My parents moved to San Miguel three years ago. I'm happy that I've been able to reconnect because when you are young and you live with your parents in their house it's different. It's only when everything turns to a different moment, when you're an adult, that you really have a chance to enjoy your parents. When you develop your life, your interests, your craziness, when you went to search the world and when you have the information of the world is when you have a chance to maybe understand your parents in a different way. They came to town to live here when they retired and that's also the end of a cycle, the professional process. I was here in my process after seeing the world and that's when we could reconnect. We are not only parents and kids we are men and women.

I met Jennifer 3 years ago. I was doing cooking classes at that time and she helped me market the cooking classes so we got to know each other better. One day I told her I had the idea of a food car from Europe and she said, "no, that's a food truck." So we went to the States and we stopped in Austin and she showed me the culture of the food truck in the States. That's when I said, oh, that would be great. And I didn't want to make a food truck with tacos. Mexico City has 2 or 3 food trucks, alternative different kind of things and the others are taco trucks.

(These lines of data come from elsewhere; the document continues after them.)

Lemma host_steps_two_valued hs w :
  two_valued (w_color w) → two_valued (w_color (host_steps C hs w).2).
Proof.
  revert w. induction hs as [|h hs IH]; intros w Hw; cbn [host_steps snd].
  - exact Hw.
  - apply IH, host_step_two_valued, Hw.
Qed.

Lemma exec_two_valued {A : Type} (p : Prog A) sched w :
  ColorWrites two_valued p → two_valued (w_color w) →
  two_valued (w_color (world_of (exec C p sched w))).
Proof.
  intros Hp. revert sched w. unfold world_of.
  induction Hp as [a|e|X c k Hc _ IH|X c k _ IH]; intros sched w Hw;
    cbn [exec emit fst snd].
  - exact Hw.
  - exact Hw.
  - apply IH. apply handle_two_valued; assumption.
  - destruct sched as [|s sched]; cbn [emit fst snd]; [exact Hw|].
    apply IH. apply host_steps_two_valued, Hw.
Qed.

(** What holds of the event loop at every turn: the field is two-valued
    and so is whatever a suspended method may still assign. *)
Lemma loop_invariant l :
  reachable C l →
  two_valued (w_color (loop_world l)) ∧
  Forall (λ t, ∀ r, ColorWrites two_valued (task_resume t r)) (loop_tasks l).
Proof.
  induction 1 as [l (Hcolor & _ & Htasks)|l l' _ [Hw Hts] Hstep].
  - split; [left; exact Hcolor | rewrite Htasks; constructor].
  - destruct Hstep as [o l|h l|t r before after l Hsplit]; cbn [loop_world loop_tasks].
    + destruct (run_sync_two_valued (op_prog C o) (loop_world l)
                  (op_writes_two_valued o) Hw) as [Hw' Hp].
      split; [exact Hw'|]. rewrite park_app. apply Forall_app. split; assumption.
    + split; [apply host_step_two_valued; exact Hw | exact Hts].
    + rewrite Hsplit in Hts. apply Forall_app in Hts as [Hb Hta].
      apply Forall_cons in Hta as [Ht Ha].
      destruct (run_sync_two_valued (task_resume t r) (loop_world l) (Ht r) Hw)
        as [Hw' Hp].
      split; [exact Hw'|]. rewrite park_app.
      apply Forall_app. split; [exact Hp|]. apply Forall_app. split; assumption.
Qed.

(** C10: in every state the event loop can reach (operations invoked,
    suspended and resumed in any order, host events in between) the field
    is '#000000' or '#ffffff'; in the initial state it is '#000000'; and
    from such a state every operation, run under any schedule, ends in a
    state where the field is again one of the two. *)
Theorem color_two_valued_invariant l :
  reachable C l →
  two_valued (w_color (loop_world l)) ∧
  (initial l → w_color (loop_world l) = "#000000") ∧
  (∀ o sched,
     two_valued (w_color (world_of (exec C (op_prog C o) sched (loop_world l))))) ∧
  (∀ h, two_valued (w_color (host_step C h (loop_world l)).2)).
Proof.
  intros Hreach. destruct (loop_invariant l Hreach) as [Hw _].
  split_and!.
  - exact Hw.
  - intros (Hcolor & _). exact Hcolor.
  - intros o sched. apply exec_two_valued; [apply op_writes_two_valued | exact Hw].
  - intros h. apply host_step_two_valued. exact Hw.
Qed.

(** *** The document cache *)

Lemma file_loaded_quiet e : made_by_host e = true → file_loaded e = None.
Proof.
  destruct e as [[? c ?| |]| |[? c ?| |]]; cbn; try discriminate; reflexivity.
Qed.
(** What a run that goes through full-document processing returns is the
    trimmed image of a record with distinct names. *)
Lemma transformAll_cleaned (out : Output) :
  shortCircuits ctx = false ->
  transformAll E schema ctx = Ok out ->
  exists out0, distinctNames out0 /\ out = trimmed out0.
Proof.
  intros Hraw H. unfold transformAll in H.
  run_step H.
  assert (r = None) as ->.
  { unfold rawSchemaMode, shortCircuits in *.
    destruct (rawSchema ctx); [|congruence].
    simpl in Hraw. apply orb_false_iff in Hraw as [H2 H3].
    rewrite H2, H3 in Hr. run Hr. reflexivity. }
  run_step H. destruct r as [o1 operations].
  run_step H. run_step H. run_step H.
  exists r1. assert (Hd : distinctNames r1).
  { eapply expressSection_distinct; [exact Hr3|].
    eapply operationsSection_distinct; [exact Hr2|].
    eapply versionSwitch_distinct; [exact Hr1|].
    eapply pathsSection_distinct. exact Hr0. }
  split; [exact Hd|].
  rewrite (cleanup_spec _ Hd) in H. now injection H as <-.
Qed.

End Distinct.

(* ================================================================== *)
(** ** Reading the sections back *)
(* ================================================================== *)

Lemma assoc_trimmed (k : jsstring) (out : Output) :
  assoc k (trimmed out) = option_map trim (assoc k out).
Proof.
  induction out as [|[k' v] out IH]; simpl.
  - reflexivity.
  - now destruct (jseqb k k').
Qed.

Hierbabuena food truck is something I've wanted to do always. When I had the last restaurant location I wanted to expand my territory and offerings and my information and learning about different ingredients and everything. I was ready for the next step, to develop some other things that I had been interested in. Actually right now I have been appealing to that with the truck. And I have another interesting project that I will tell you about later. I guess things happen when you need them to happen, Not before not after, when you're ready.

plate of chile nogada
Trompa outside La Fonda

Our truck is a girl and her name is Rosita. We call her Rosita Hierbabuena Green-Posner. I picked up the idea in 2006 when I closed my third location. I don't own a building. It's so complicated to be renting and moving all the time. I thought, well, the food truck is great because people just follow you. You tell them where you will be and they just follow and understand that your business is like that. Because I have so many other interests and I want to have time free to do them, and because the choice of food in San Miguel is wide, I offer my 3 days a week. It's good because people can come to me and then go to other places, too. And I have time to do the other things I'm interested in. The truck is more according to my personality. It's not like, "Ok, here is the menu." It's like, "Oh, the food truck is coming. Let's see what's on the menu today."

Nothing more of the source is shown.